_Aim of the exercise_.
Please start at the first line of the records beneath and quote each line exactly, ending with the line containing "Definition KERNEL_HANDLE_TYPE_SEMAPHORE : Z".

_Data for this task_.
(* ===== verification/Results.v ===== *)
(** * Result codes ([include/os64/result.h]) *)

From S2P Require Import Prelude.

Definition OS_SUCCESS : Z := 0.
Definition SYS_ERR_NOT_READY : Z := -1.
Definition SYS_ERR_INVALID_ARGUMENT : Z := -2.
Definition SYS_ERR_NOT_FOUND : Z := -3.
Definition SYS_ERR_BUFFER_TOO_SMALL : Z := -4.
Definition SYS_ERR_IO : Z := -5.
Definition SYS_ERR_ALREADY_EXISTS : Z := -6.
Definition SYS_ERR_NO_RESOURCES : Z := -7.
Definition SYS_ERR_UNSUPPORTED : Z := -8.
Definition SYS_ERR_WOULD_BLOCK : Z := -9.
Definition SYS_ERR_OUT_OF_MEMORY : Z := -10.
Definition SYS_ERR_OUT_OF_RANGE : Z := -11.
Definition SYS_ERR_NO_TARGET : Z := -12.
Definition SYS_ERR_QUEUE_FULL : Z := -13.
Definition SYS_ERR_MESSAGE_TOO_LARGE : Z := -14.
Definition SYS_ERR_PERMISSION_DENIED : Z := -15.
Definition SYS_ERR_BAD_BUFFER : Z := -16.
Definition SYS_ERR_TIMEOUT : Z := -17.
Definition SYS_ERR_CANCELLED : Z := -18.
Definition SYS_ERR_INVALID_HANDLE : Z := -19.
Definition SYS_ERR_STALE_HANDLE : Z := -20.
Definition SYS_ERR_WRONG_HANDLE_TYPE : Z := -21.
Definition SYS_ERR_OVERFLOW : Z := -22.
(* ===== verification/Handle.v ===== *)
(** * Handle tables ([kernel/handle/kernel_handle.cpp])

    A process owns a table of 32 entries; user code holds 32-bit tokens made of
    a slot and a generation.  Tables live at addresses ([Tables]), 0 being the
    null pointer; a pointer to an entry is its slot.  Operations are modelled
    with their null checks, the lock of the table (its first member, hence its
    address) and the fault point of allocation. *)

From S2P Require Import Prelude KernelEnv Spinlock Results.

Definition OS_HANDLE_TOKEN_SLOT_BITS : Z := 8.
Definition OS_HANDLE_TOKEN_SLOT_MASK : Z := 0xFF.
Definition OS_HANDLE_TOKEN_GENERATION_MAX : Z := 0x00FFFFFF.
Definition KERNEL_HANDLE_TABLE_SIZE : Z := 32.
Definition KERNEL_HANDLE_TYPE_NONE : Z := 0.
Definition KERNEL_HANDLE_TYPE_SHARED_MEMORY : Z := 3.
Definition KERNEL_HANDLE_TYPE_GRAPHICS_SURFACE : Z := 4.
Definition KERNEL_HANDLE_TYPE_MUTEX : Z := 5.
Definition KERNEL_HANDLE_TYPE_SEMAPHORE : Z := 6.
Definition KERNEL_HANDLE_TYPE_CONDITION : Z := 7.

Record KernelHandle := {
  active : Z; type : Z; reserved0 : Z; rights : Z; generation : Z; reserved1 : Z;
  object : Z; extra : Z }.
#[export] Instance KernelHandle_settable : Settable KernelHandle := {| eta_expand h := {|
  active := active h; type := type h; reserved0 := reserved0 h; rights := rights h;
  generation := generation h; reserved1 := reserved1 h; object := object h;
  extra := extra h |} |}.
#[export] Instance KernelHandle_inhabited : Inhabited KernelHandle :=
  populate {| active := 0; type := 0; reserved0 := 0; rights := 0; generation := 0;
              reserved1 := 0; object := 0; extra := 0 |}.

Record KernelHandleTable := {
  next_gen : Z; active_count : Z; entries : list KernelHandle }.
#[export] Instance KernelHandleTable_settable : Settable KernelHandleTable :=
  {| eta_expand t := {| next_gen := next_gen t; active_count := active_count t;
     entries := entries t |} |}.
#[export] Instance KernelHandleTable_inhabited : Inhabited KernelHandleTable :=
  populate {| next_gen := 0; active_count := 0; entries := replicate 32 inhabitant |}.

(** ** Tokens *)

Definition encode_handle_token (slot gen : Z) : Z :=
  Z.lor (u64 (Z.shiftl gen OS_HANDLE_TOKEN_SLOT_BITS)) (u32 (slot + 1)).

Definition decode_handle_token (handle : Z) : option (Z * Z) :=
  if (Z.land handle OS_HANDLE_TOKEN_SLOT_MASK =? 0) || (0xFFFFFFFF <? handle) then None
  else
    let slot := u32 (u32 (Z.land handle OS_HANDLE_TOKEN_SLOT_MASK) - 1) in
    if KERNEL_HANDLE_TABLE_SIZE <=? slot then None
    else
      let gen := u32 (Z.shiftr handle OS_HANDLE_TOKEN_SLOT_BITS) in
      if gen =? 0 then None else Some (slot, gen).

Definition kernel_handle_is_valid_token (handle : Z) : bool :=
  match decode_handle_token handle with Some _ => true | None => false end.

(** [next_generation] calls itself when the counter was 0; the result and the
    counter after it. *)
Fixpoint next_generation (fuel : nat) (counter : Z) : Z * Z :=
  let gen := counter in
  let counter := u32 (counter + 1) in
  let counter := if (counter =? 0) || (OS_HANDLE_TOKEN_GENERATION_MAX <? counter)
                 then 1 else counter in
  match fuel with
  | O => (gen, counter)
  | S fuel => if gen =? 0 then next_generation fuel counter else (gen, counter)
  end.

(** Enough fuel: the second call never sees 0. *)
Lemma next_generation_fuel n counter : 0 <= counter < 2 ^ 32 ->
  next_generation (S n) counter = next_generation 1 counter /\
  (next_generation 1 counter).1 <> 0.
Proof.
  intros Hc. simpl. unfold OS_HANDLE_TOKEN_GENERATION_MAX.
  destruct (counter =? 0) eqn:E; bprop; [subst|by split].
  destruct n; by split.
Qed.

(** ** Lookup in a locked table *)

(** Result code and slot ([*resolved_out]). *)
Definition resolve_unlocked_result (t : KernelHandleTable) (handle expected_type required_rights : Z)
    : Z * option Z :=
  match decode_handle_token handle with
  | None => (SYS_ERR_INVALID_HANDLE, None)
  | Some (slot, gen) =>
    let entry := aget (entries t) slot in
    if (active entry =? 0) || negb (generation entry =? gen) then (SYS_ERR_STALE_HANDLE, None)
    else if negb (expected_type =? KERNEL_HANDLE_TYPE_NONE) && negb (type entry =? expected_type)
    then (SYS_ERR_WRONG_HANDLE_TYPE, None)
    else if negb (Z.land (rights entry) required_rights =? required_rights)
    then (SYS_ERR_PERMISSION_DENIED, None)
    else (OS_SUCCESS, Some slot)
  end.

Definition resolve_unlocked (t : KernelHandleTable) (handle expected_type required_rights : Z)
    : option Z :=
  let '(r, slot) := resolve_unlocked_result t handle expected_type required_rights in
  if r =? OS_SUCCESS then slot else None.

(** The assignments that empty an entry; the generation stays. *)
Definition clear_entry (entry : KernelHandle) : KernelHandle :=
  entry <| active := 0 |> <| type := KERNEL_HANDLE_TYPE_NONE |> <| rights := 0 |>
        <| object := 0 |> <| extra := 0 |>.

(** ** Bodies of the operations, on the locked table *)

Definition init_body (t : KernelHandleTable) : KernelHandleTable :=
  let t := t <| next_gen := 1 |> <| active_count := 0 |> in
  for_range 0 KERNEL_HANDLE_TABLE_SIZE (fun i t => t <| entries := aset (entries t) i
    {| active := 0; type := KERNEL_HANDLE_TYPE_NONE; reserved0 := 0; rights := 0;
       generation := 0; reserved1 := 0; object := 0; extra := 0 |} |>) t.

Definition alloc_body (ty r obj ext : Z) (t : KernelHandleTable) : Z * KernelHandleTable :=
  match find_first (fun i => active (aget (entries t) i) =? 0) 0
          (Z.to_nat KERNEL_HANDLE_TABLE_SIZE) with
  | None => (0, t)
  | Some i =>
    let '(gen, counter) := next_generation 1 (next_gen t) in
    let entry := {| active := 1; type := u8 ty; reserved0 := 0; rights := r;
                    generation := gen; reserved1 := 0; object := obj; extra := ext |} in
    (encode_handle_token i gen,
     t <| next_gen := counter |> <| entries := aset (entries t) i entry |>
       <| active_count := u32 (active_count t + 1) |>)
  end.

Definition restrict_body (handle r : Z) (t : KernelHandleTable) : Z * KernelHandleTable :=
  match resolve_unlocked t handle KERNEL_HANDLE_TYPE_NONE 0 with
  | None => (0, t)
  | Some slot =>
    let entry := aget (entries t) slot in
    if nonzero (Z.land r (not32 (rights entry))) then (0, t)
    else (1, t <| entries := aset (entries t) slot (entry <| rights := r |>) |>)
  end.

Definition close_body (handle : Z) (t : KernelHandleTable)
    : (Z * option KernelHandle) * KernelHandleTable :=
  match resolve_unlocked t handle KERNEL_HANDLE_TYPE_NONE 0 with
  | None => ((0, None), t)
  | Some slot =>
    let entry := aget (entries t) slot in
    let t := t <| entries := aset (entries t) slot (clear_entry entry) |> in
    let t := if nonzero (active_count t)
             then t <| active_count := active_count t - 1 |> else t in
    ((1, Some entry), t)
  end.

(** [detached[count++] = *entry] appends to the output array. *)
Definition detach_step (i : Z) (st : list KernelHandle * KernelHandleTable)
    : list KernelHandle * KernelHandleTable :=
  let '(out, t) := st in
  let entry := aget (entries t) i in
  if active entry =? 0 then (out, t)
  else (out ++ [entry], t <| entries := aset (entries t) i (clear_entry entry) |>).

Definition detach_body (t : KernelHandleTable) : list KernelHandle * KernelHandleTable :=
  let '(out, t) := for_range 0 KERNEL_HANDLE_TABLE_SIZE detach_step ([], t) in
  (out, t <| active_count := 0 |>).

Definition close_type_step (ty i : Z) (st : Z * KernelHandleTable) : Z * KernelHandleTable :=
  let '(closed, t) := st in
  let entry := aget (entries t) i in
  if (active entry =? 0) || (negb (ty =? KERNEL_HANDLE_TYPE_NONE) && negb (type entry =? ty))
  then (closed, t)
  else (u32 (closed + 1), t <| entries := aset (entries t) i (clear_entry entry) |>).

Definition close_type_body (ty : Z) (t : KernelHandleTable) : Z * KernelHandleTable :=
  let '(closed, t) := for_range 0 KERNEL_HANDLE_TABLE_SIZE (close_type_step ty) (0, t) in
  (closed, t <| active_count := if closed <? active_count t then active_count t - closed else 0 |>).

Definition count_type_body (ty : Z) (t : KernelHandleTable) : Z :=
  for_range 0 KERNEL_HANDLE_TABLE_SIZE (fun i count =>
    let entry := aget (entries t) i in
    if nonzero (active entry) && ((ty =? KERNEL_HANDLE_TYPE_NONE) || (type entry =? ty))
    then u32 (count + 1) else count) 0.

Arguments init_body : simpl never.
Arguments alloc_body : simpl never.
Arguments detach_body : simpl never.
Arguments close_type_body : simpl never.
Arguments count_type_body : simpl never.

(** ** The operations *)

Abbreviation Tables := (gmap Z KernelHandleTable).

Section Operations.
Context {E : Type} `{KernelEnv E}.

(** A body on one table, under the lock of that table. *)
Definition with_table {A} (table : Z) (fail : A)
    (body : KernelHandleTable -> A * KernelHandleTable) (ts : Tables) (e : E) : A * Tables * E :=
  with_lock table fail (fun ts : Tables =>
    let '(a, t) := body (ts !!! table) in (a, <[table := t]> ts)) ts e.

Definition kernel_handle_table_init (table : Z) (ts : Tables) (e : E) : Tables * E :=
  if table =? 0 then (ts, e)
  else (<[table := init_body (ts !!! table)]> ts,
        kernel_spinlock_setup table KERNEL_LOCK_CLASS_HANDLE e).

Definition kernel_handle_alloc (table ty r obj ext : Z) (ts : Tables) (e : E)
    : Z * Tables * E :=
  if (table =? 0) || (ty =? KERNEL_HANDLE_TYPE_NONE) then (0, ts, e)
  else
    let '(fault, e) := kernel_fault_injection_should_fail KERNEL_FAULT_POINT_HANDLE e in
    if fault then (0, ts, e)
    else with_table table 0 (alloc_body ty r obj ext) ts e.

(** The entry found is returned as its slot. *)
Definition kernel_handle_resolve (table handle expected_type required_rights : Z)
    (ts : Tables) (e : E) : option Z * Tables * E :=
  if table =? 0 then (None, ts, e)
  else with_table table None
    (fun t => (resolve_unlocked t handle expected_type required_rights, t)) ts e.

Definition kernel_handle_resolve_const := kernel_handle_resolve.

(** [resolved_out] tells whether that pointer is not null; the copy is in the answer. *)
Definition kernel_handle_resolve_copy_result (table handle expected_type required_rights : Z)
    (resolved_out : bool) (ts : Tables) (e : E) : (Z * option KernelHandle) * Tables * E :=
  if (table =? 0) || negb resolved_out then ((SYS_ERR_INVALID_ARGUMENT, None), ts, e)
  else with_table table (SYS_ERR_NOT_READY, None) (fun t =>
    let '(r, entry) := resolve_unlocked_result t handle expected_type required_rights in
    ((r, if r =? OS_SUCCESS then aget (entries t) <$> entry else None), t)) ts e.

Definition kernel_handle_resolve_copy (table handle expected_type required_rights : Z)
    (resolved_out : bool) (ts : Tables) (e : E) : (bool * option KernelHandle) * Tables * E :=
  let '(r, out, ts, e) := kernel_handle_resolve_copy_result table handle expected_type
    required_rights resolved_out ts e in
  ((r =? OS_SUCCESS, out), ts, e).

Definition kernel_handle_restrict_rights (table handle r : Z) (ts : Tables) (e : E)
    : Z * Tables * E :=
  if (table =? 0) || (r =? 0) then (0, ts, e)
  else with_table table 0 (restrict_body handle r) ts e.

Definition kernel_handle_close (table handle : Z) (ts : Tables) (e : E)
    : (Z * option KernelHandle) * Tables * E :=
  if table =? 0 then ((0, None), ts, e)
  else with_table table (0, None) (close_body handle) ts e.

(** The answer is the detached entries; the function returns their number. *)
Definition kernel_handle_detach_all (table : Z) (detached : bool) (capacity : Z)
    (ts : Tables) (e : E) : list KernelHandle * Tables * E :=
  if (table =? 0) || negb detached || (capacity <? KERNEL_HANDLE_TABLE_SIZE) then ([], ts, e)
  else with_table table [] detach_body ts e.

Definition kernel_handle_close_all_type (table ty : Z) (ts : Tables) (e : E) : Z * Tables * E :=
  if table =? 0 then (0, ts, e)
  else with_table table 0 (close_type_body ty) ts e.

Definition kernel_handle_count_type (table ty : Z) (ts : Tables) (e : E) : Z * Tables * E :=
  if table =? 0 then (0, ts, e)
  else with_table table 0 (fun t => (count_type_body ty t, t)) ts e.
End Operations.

_Response area_.
(* ===== verification/Results.v ===== *)
(** * Result codes ([include/os64/result.h]) *)

From S2P Require Import Prelude.

Definition OS_SUCCESS : Z := 0.
Definition SYS_ERR_NOT_READY : Z := -1.
Definition SYS_ERR_INVALID_ARGUMENT : Z := -2.
Definition SYS_ERR_NOT_FOUND : Z := -3.
Definition SYS_ERR_BUFFER_TOO_SMALL : Z := -4.
Definition SYS_ERR_IO : Z := -5.
Definition SYS_ERR_ALREADY_EXISTS : Z := -6.
Definition SYS_ERR_NO_RESOURCES : Z := -7.
Definition SYS_ERR_UNSUPPORTED : Z := -8.
Definition SYS_ERR_WOULD_BLOCK : Z := -9.
Definition SYS_ERR_OUT_OF_MEMORY : Z := -10.
Definition SYS_ERR_OUT_OF_RANGE : Z := -11.
Definition SYS_ERR_NO_TARGET : Z := -12.
Definition SYS_ERR_QUEUE_FULL : Z := -13.
Definition SYS_ERR_MESSAGE_TOO_LARGE : Z := -14.
Definition SYS_ERR_PERMISSION_DENIED : Z := -15.
Definition SYS_ERR_BAD_BUFFER : Z := -16.
Definition SYS_ERR_TIMEOUT : Z := -17.
Definition SYS_ERR_CANCELLED : Z := -18.
Definition SYS_ERR_INVALID_HANDLE : Z := -19.
Definition SYS_ERR_STALE_HANDLE : Z := -20.
Definition SYS_ERR_WRONG_HANDLE_TYPE : Z := -21.
Definition SYS_ERR_OVERFLOW : Z := -22.
(* ===== verification/Handle.v ===== *)
(** * Handle tables ([kernel/handle/kernel_handle.cpp])

    A process owns a table of 32 entries; user code holds 32-bit tokens made of
    a slot and a generation.  Tables live at addresses ([Tables]), 0 being the
    null pointer; a pointer to an entry is its slot.  Operations are modelled
    with their null checks, the lock of the table (its first member, hence its
    address) and the fault point of allocation. *)

From S2P Require Import Prelude KernelEnv Spinlock Results.

Definition OS_HANDLE_TOKEN_SLOT_BITS : Z := 8.
Definition OS_HANDLE_TOKEN_SLOT_MASK : Z := 0xFF.
Definition OS_HANDLE_TOKEN_GENERATION_MAX : Z := 0x00FFFFFF.
Definition KERNEL_HANDLE_TABLE_SIZE : Z := 32.
Definition KERNEL_HANDLE_TYPE_NONE : Z := 0.
Definition KERNEL_HANDLE_TYPE_SHARED_MEMORY : Z := 3.
Definition KERNEL_HANDLE_TYPE_GRAPHICS_SURFACE : Z := 4.
Definition KERNEL_HANDLE_TYPE_MUTEX : Z := 5.
Definition KERNEL_HANDLE_TYPE_SEMAPHORE : Z := 6.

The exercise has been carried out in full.